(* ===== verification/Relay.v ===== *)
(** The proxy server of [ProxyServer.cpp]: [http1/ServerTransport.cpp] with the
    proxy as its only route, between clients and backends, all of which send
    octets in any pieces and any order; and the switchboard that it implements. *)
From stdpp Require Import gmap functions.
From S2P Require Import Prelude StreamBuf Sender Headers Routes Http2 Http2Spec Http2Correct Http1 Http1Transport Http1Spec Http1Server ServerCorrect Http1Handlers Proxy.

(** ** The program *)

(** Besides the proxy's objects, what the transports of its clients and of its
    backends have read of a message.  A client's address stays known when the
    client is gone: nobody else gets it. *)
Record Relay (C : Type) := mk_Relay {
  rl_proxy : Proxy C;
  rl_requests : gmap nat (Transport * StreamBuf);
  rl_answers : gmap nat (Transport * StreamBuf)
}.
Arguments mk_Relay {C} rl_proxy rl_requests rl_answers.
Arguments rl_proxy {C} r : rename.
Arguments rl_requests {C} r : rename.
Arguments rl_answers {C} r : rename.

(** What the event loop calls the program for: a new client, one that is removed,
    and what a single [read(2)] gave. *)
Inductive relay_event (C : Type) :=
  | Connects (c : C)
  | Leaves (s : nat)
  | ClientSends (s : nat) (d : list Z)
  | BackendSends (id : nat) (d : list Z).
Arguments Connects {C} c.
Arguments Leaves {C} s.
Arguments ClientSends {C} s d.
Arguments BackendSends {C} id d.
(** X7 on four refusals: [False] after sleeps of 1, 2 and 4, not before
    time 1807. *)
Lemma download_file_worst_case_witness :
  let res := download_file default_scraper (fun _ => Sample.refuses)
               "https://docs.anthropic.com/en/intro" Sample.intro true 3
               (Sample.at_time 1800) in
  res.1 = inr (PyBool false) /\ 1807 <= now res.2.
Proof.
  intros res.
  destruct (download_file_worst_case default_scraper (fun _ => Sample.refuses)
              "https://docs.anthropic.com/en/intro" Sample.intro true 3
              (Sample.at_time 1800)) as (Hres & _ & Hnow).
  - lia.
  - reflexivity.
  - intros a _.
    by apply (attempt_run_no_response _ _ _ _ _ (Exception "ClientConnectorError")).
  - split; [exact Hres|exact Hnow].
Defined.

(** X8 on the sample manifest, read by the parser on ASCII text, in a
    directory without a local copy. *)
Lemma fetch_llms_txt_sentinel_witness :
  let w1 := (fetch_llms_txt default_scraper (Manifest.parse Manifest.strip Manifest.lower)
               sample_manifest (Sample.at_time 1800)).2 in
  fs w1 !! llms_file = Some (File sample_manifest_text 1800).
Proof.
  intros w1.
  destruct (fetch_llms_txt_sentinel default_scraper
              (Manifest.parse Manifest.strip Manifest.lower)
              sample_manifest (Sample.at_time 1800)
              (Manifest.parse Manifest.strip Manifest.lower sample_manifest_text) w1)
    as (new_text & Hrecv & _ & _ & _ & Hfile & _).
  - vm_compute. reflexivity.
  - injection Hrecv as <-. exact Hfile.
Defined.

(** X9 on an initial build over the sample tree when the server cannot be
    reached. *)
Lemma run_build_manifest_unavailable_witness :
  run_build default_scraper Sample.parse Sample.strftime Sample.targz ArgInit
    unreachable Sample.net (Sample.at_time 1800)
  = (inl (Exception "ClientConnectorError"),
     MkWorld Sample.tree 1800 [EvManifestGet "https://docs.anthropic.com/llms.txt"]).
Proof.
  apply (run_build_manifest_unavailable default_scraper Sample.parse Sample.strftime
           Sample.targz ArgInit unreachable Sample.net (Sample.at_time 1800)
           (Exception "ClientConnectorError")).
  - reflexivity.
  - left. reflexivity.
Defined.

******

REQUIRED WORK: Set down the records again in full. Match them exactly.

EXERCISE RESPONSE:
(* ===== verification/Relay.v ===== *)
(** The proxy server of [ProxyServer.cpp]: [http1/ServerTransport.cpp] with the
    proxy as its only route, between clients and backends, all of which send
    octets in any pieces and any order; and the switchboard that it implements. *)
From stdpp Require Import gmap functions.
From S2P Require Import Prelude StreamBuf Sender Headers Routes Http2 Http2Spec Http2Correct Http1 Http1Transport Http1Spec Http1Server ServerCorrect Http1Handlers Proxy.

(** ** The program *)

(** Besides the proxy's objects, what the transports of its clients and of its
    backends have read of a message.  A client's address stays known when the
    client is gone: nobody else gets it. *)
Record Relay (C : Type) := mk_Relay {
  rl_proxy : Proxy C;
  rl_requests : gmap nat (Transport * StreamBuf);
  rl_answers : gmap nat (Transport * StreamBuf)
}.
Arguments mk_Relay {C} rl_proxy rl_requests rl_answers.
Arguments rl_proxy {C} r : rename.
Arguments rl_requests {C} r : rename.
Arguments rl_answers {C} r : rename.

(** What the event loop calls the program for: a new client, one that is removed,
    and what a single [read(2)] gave. *)
Inductive relay_event (C : Type) :=
  | Connects (c : C)
  | Leaves (s : nat)
  | ClientSends (s : nat) (d : list Z)
  | BackendSends (id : nat) (d : list Z).
Arguments Connects {C} c.
Arguments Leaves {C} s.
Arguments ClientSends {C} s d.
Arguments BackendSends {C} id d.
(** X7 on four refusals: [False] after sleeps of 1, 2 and 4, not before
    time 1807. *)
Lemma download_file_worst_case_witness :
  let res := download_file default_scraper (fun _ => Sample.refuses)
               "https://docs.anthropic.com/en/intro" Sample.intro true 3
               (Sample.at_time 1800) in
  res.1 = inr (PyBool false) /\ 1807 <= now res.2.
Proof.
  intros res.
  destruct (download_file_worst_case default_scraper (fun _ => Sample.refuses)
              "https://docs.anthropic.com/en/intro" Sample.intro true 3
              (Sample.at_time 1800)) as (Hres & _ & Hnow).
  - lia.
  - reflexivity.
  - intros a _.
    by apply (attempt_run_no_response _ _ _ _ _ (Exception "ClientConnectorError")).
  - split; [exact Hres|exact Hnow].
Defined.

(** X8 on the sample manifest, read by the parser on ASCII text, in a
    directory without a local copy. *)
Lemma fetch_llms_txt_sentinel_witness :
  let w1 := (fetch_llms_txt default_scraper (Manifest.parse Manifest.strip Manifest.lower)
               sample_manifest (Sample.at_time 1800)).2 in
  fs w1 !! llms_file = Some (File sample_manifest_text 1800).
Proof.
  intros w1.
  destruct (fetch_llms_txt_sentinel default_scraper
              (Manifest.parse Manifest.strip Manifest.lower)
              sample_manifest (Sample.at_time 1800)
              (Manifest.parse Manifest.strip Manifest.lower sample_manifest_text) w1)
    as (new_text & Hrecv & _ & _ & _ & Hfile & _).
  - vm_compute. reflexivity.
  - injection Hrecv as <-. exact Hfile.
Defined.

(** X9 on an initial build over the sample tree when the server cannot be
    reached. *)
Lemma run_build_manifest_unavailable_witness :
  run_build default_scraper Sample.parse Sample.strftime Sample.targz ArgInit
    unreachable Sample.net (Sample.at_time 1800)
  = (inl (Exception "ClientConnectorError"),
     MkWorld Sample.tree 1800 [EvManifestGet "https://docs.anthropic.com/llms.txt"]).
Proof.
  apply (run_build_manifest_unavailable default_scraper Sample.parse Sample.strftime
           Sample.targz ArgInit unreachable Sample.net (Sample.at_time 1800)
           (Exception "ClientConnectorError")).
  - reflexivity.
  - left. reflexivity.
Defined.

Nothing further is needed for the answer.